Le parlement, qui souhaite légitimement reprendre du service, en sera autrement plus chamboulé que par la vague verte ou violette. L’impossible ne le sera plus tout à fait.

Lorsque la cruauté tragique de la pandémie sera derrière nous, la politique suisse risque d’apparaître bien mal calibrée pour affronter autant de remises en question.


Texte paru en italien dans Il Caffè du 5 avril 2020. 

VOS RÉACTIONS SUR LE SUJET

4 Commentaires

@Bogner Shiva 212 09.04.2020 | 17h25

«Oui des questions….beaucoup de questions, sur plein de sujets. Notamment sur l'émergence de personnes qui ont la capacité de réagir et D'AGIR rapidement ou tout au moins d'essayer de faire réagir les gastéropodes qui nous gouvernent dans une crise majeure ! Des questions oui, mais assorties de REPONSES RAPIDES ET PAS DELAYEES DANS UN CHARABIA POLITICO-C'EST PAS MOI C'EST L'AUTRE !!! Des mises à plat devront être faîtes, un sérieux coup de balai aussi , mais comme d'habitude il va falloir 2 ou 3 crises de plus pour que notre système de politique happy weather (terme Zürichois…) prenne la mesure de la PREMIERE !!! Bref des mesurettes tous azimuths vont être annoncées en fanfare (onnade) par des politiciens qui vont tenter de noyer leur impéritie crasse dans leurs effets de manche habituels...et le brave Peuple se remettra à ruminer tranquillement son foin en pétant joyeusement sa liberté retrouvée (?)»


@Eggi 09.04.2020 | 23h07

«Que la Suisse ait à se poser des questions, à remettre en cause certaines politiques, certes, mais il en va de même dans le monde entier! Et ce n'est pas la première journaliste à reprocher aux autorités de ne pas avoir prévu l'imprévisible. En tout cas les autorités helvétiques ont été à la hauteur de la situation exceptionnelle et je mets au défit quiconque de proposer des décisions différentes, en se mettant évidemment à la place de celles et ceux qui les ont prises en temps et lieu...»

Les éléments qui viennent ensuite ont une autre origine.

(* ===== verification/Config.v ===== *)
(** * Configuration values (src/config/bytesize.go, src/internal/log/level.go)

    Byte sizes and log levels are read from and written to YAML as strings; [raw] is the
    string the YAML decoder gives.  A Go [string(char)] of a byte is one code point. *)

From Stdlib Require Import DecimalN.
From stdpp Require Import strings.
From S2P Require Import Prelude Messages.

(** ** strconv and strings *)

(** [strconv.ParseUint(s, 10, 64)]; [None]: an error. *)
Fixpoint parse_digits (acc : Z) (s : bytes) : option Z :=
  match s with
  | [] => Some acc
  | c :: s => if (48 <=? c) && (c <=? 57) then parse_digits (acc * 10 + (c - 48)) s else None
  end.
Definition ParseUint (s : bytes) : option Z :=
  match s with
  | [] => None
  | _ => match parse_digits 0 s with
         | Some v => if v <? 2 ^ 64 then Some v else None
         | None => None
         end
  end.

(** [strings.ToLower] on code points below 256. *)
Definition lower (c : Z) : Z :=
  if ((65 <=? c) && (c <=? 90)) || ((192 <=? c) && (c <=? 222) && negb (c =? 215)) then c + 32 else c.
Definition ToLower (s : list Z) : list Z := lower <$> s.

Lemma parse_uint_acc d : ∀ p, parse_digits (Zpos p) (uint_bytes d) = Some (Zpos (Pos.of_uint_acc d p)).
Proof.
  induction d as [|d IH|d IH|d IH|d IH|d IH|d IH|d IH|d IH|d IH|d IH]; intros p; [done|..];
    cbn [uint_bytes parse_digits]; cbn -[Z.mul Z.add Pos.of_uint_acc]; cbn [Pos.of_uint_acc];
    rewrite <- IH; f_equal; lia.
Qed.

Lemma parse_uint_bytes d : parse_digits 0 (uint_bytes d) = Some (Z.of_N (N.of_uint d)).
Proof.
  induction d as [|d IH|d _|d _|d _|d _|d _|d _|d _|d _|d _]; [done|exact IH|..];
    cbn [uint_bytes parse_digits]; cbn -[parse_digits]; apply parse_uint_acc.
Qed.

Lemma dec_nonempty z : dec z ≠ [].
Proof.
  unfold dec, N.to_uint. destruct (Z.to_N z) as [|p]; [done|]. unfold Pos.to_uint.
  intros E. pose proof (DecimalPos.Unsigned.to_uint_nonnil p) as Hn. unfold Pos.to_uint in Hn.
  by destruct (Decimal.rev _).
Qed.

(** [ParseUint] reads back what [FormatUint] writes. *)
Lemma ParseUint_dec z : is_u64 z → ParseUint (dec z) = Some z.
Proof.
  intros Hz. unfold ParseUint. pose proof (dec_nonempty z) as Hn. destruct (dec z) as [|c s] eqn:E; [done|].
  rewrite <- E. unfold dec. rewrite parse_uint_bytes, Unsigned.of_to, Z2N.id by (destruct Hz; lia).
  destruct Hz. by destruct (Z.ltb_spec z (2 ^ 64)); [|lia].
Qed.

Lemma dec_digits z : Forall (λ c, 48 ≤ c ≤ 57) (dec z).
Proof. unfold dec. generalize (N.to_uint (Z.to_N z)) as d. induction d; simpl; constructor; done || lia. Qed.

(** ** Byte sizes *)
Module ByteSize.
Definition KB : Z := 1024.
Definition MB : Z := 1024 * KB.
Definition GB : Z := 1024 * MB.
Definition TB : Z := 1024 * GB.
Definition maxInt : Z := 2 ^ 63 - 1.

(** [None]: the value overflows an int. *)
Definition Int (b : Z) : option Z := if maxInt <? b then None else Some b.

Definition MarshalYAML (b : Z) : bytes :=
  if b mod TB =? 0 then dec (b / TB) ++ lit "TB"
  else if b mod GB =? 0 then dec (b / GB) ++ lit "GB"
  else if b mod MB =? 0 then dec (b / MB) ++ lit "MB"
  else if b mod KB =? 0 then dec (b / KB) ++ lit "KB"
  else dec b ++ lit "B".

Inductive error := ErrYAML | ErrNumber | ErrSuffix.

(** The loop from the end of the string to its last digit: the characters after it, and
    the value, when there is a digit.  [rraw] is the string reversed. *)
Fixpoint scan (rraw : bytes) (suffix : list Z) : option (option Z) * list Z :=
  match rraw with
  | [] => (None, suffix)
  | char :: rest =>
      if (48 <=? char) && (char <=? 57) then (Some (ParseUint (reverse rraw)), suffix)
      else scan rest (char :: suffix)
  end.

(** The value after the call, and the error; [b] is the value before. *)
Definition UnmarshalYAML (b : Z) (raw : option bytes) : Z * option error :=
  match raw with
  | None => (b, Some ErrYAML)
  | Some raw =>
      let '(val, suffix) := scan (reverse raw) [] in
      match val with
      | Some None => (b, Some ErrNumber)
      | _ =>
          let b := match val with Some (Some v) => v | _ => b end in
          let suffix := ToLower suffix in
          if bool_decide (suffix ∈ [lit ""; lit "b"; lit "byte"; lit "bytes"]) then (b, None)
          else if bool_decide (suffix ∈ [lit "k"; lit "kb"]) then (u64 (b * KB), None)
          else if bool_decide (suffix ∈ [lit "m"; lit "mb"]) then (u64 (b * MB), None)
          else if bool_decide (suffix ∈ [lit "g"; lit "gb"]) then (u64 (b * GB), None)
          else if bool_decide (suffix ∈ [lit "t"; lit "tb"]) then (u64 (b * TB), None)
          else (b, Some ErrSuffix)
      end
  end.

(** A number followed by letters. *)
Lemma scan_letters letters : ∀ rest suffix,
  Forall (λ c, ¬ 48 ≤ c ≤ 57) letters →
  scan (letters ++ rest) suffix = scan rest (reverse letters ++ suffix).
Proof.
  induction letters as [|c letters IH]; intros rest suffix HF; [done|]. apply Forall_cons in HF as [Hc HF].
  simpl. destruct (Z.leb_spec 48 c), (Z.leb_spec c 57); try lia; simpl; rewrite IH by done;
    by rewrite reverse_cons, <- (assoc_L (++)).
Qed.

Lemma scan_value z letters :
  is_u64 z → Forall (λ c, ¬ 48 ≤ c ≤ 57) letters →
  scan (reverse (dec z ++ letters)) [] = (Some (Some z), letters).
Proof.
  intros Hz HF. rewrite reverse_app, scan_letters by (by apply Forall_reverse).
  rewrite reverse_involutive, app_nil_r. pose proof (dec_nonempty z) as Hn.
  destruct (reverse (dec z)) as [|c rest] eqn:E.
  { apply (f_equal reverse) in E. by rewrite reverse_involutive in E. }
  assert (48 ≤ c ≤ 57) as Hc.
  { pose proof (dec_digits z) as Hd. apply Forall_reverse in Hd. rewrite E in Hd. by apply Forall_inv in Hd. }
  simpl. destruct (Z.leb_spec 48 c), (Z.leb_spec c 57); try lia. simpl.
  by rewrite <- E, reverse_involutive, ParseUint_dec.
Qed.

(** Reading a number with a given suffix. *)
Lemma unmarshal_value old z letters :
  is_u64 z → Forall (λ c, ¬ 48 ≤ c ≤ 57) letters →
  UnmarshalYAML old (Some (dec z ++ letters)) = UnmarshalYAML z (Some letters).
Proof.
  intros Hz HF. unfold UnmarshalYAML. rewrite scan_value by done.
  rewrite <- (app_nil_r (reverse letters)), scan_letters by (by apply Forall_reverse).
  by rewrite reverse_involutive, app_nil_r.
Qed.

(** UnmarshalYAML reads back every 64-bit byte size from the text MarshalYAML writes for
    it, whichever unit it chooses. *)
Theorem byte_size_round_trip old b : is_u64 b → UnmarshalYAML old (Some (MarshalYAML b)) = (b, None).
Proof.
  intros Hb. unfold MarshalYAML.
  assert (∀ unit, 0 < unit → b mod unit = 0 → is_u64 (b / unit) ∧ u64 (b / unit * unit) = b) as Hunit.
  { intros unit Hu Hm. apply Z.div_exact in Hm; [|lia]. unfold is_u64 in *. split.
    - split; [apply Z.div_pos; lia|]. apply Z.div_lt_upper_bound; nia.
    - rewrite (Z.mul_comm _ unit), <- Hm. by apply u64_small. }
  repeat (match goal with |- context[if ?m =? 0 then _ else _] => destruct (Z.eqb_spec m 0) as [Hm|_] end);
    try (apply Hunit in Hm as [Hd He]; [|by vm_compute]);
    (rewrite unmarshal_value; [|done|repeat constructor; vm_compute; intros [? ?]; congruence]).
  1-4: change (UnmarshalYAML _ (Some (lit _))) with (u64 (b / TB * TB), @None error) ||
       change (UnmarshalYAML _ (Some (lit _))) with (u64 (b / GB * GB), @None error) ||
       change (UnmarshalYAML _ (Some (lit _))) with (u64 (b / MB * MB), @None error) ||
       change (UnmarshalYAML _ (Some (lit _))) with (u64 (b / KB * KB), @None error); by rewrite He.
  done.
Qed.

(** There is no check for overflow: sixteen million terabytes are read as zero. *)
Theorem large_sizes_wrap old : UnmarshalYAML old (Some (lit "16777216TB")) = (0, None).
Proof. vm_compute. reflexivity. Qed.
End ByteSize.

(** ** Log levels *)
Module Level.
Definition DebugLevel : Z := 1.
Definition InfoLevel : Z := 2.
Definition WarnLevel : Z := 3.
Definition ErrorLevel : Z := 4.
Definition StackTraceLevel : Z := 5.
Definition FatalLevel : Z := 6.
Definition maxLevel : Z := 7.

Definition MarshalYAML (l : Z) : outcome bytes :=
  if l =? 0 then Ok (lit "")
  else if l =? DebugLevel then Ok (lit "debug")
  else if l =? ErrorLevel then Ok (lit "error")
  else if l =? FatalLevel then Ok (lit "fatal")
  else if l =? InfoLevel then Ok (lit "info")
  else if l =? StackTraceLevel then Ok (lit "stacktrace")
  else if l =? WarnLevel then Ok (lit "warn")
  else Halt Panic.

Definition String (l : Z) : outcome bytes :=
  if l =? DebugLevel then Ok (lit "DEBUG")
  else if l =? ErrorLevel then Ok (lit "ERROR")
  else if l =? FatalLevel then Ok (lit "FATAL")
  else if l =? InfoLevel then Ok (lit "INFO")
  else if l =? StackTraceLevel then Ok (lit "STACKTRACE")
  else Halt Panic.

(** The value after the call and whether there was an error; [l] is the value before. *)
Definition UnmarshalYAML (l : Z) (raw : option bytes) : Z * bool :=
  match raw with
  | None => (l, true)
  | Some raw =>
      let s := ToLower raw in
      if bool_decide (s = lit "") then (l, false)
      else if bool_decide (s = lit "debug") then (DebugLevel, false)
      else if bool_decide (s = lit "error") then (ErrorLevel, false)
      else if bool_decide (s = lit "fatal") then (FatalLevel, false)
      else if bool_decide (s = lit "info") then (InfoLevel, false)
      else if bool_decide (s = lit "stacktrace") then (StackTraceLevel, false)
      else if bool_decide (s = lit "warn") then (WarnLevel, false)
      else (l, true)
  end.

(** The levels of the outputs, and the smallest ones that are derived from them. *)
Record levels := mkLevels { lv_console : Z; lv_file : Z; lv_net : Z }.
Definition updateMinLevels (v : levels) : Z * Z :=
  let '(minLevel, textLevel) := (maxLevel, maxLevel) in
  let '(minLevel, textLevel) :=
    if lv_console v <? minLevel then (lv_console v, lv_console v) else (minLevel, textLevel) in
  let '(minLevel, textLevel) :=
    if lv_file v <? minLevel then (lv_file v, lv_file v) else (minLevel, textLevel) in
  let minLevel := if lv_net v <? minLevel then lv_net v else minLevel in
  (minLevel, textLevel).
Definition AtDebug (v : levels) : bool := (updateMinLevels v).1 <=? DebugLevel.
Definition AtInfo (v : levels) : bool := (updateMinLevels v).1 <=? InfoLevel.
Definition AtWarn (v : levels) : bool := (updateMinLevels v).1 <=? WarnLevel.
Definition AtError (v : levels) : bool := (updateMinLevels v).1 <=? ErrorLevel.
Definition AtStackTrace (v : levels) : bool := (updateMinLevels v).1 <=? StackTraceLevel.

(** Every level is read back from what is written for it, and an entry passes the guard
    for its level when some output is at that level or below it; [String] has no name for
    [WarnLevel]. *)
Theorem levels_round_trip l old v :
  DebugLevel ≤ l ≤ FatalLevel →
  (∃ raw, MarshalYAML l = Ok raw ∧ UnmarshalYAML old (Some raw) = (l, false)) ∧
  (is_ok (String l) = true ↔ l ≠ WarnLevel) ∧
  ((updateMinLevels v).1 <=? l = true ↔ lv_console v ≤ l ∨ lv_file v ≤ l ∨ lv_net v ≤ l).
Proof.
  intros Hl. unfold DebugLevel, FatalLevel in Hl.
  assert (l = 1 ∨ l = 2 ∨ l = 3 ∨ l = 4 ∨ l = 5 ∨ l = 6) as Hcases by lia. split_and!.
  - destruct Hcases as [->|[->|[->|[->|[->| ->]]]]]; (eexists; split; [reflexivity|]); vm_compute; reflexivity.
  - destruct Hcases as [->|[->|[->|[->|[->| ->]]]]]; split; vm_compute; done || congruence.
  - unfold updateMinLevels, maxLevel. rewrite Z.leb_le.
    repeat match goal with |- context[?a <? ?b] => destruct (Z.ltb_spec a b); simpl end; lia.
Qed.
End Level.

@gindrat 10.04.2020 | 11h18

«Face au deux commentaires opposés, je dirais ceci :
Compte tenu des circonstances le Conseil fédéral a réagi correctement dans les limites de son pouvoir. Si les décisions
ne furent pas celles qui auraient pu être meilleures, c'est aussi parce que l'on pas mis à la tête du pays les meilleures
personnes. Et cela c'est bien la faute des citoyens devenus victimes. »


@arizan 12.04.2020 | 23h08

«Je regrette comme vous que Berne ne s'intéresse que trop peu à ce qui se passe en Italie. Que de lenteur à Berne. La plupart des gouvernements européens ont fait de graves erreurs, surtout ceux qui fanfaronnaient (GB, NL, Suède) Les Pays-Bas ont 2,7 fois plus de décès que la Suisse pour le même nombre de cas à ce jour.
M. Conte va faire face quand même à une plainte déposée pour une réaction trop tardive de 40, oui quarante jours.
@Bogner Shiva212: Bon commentaire!»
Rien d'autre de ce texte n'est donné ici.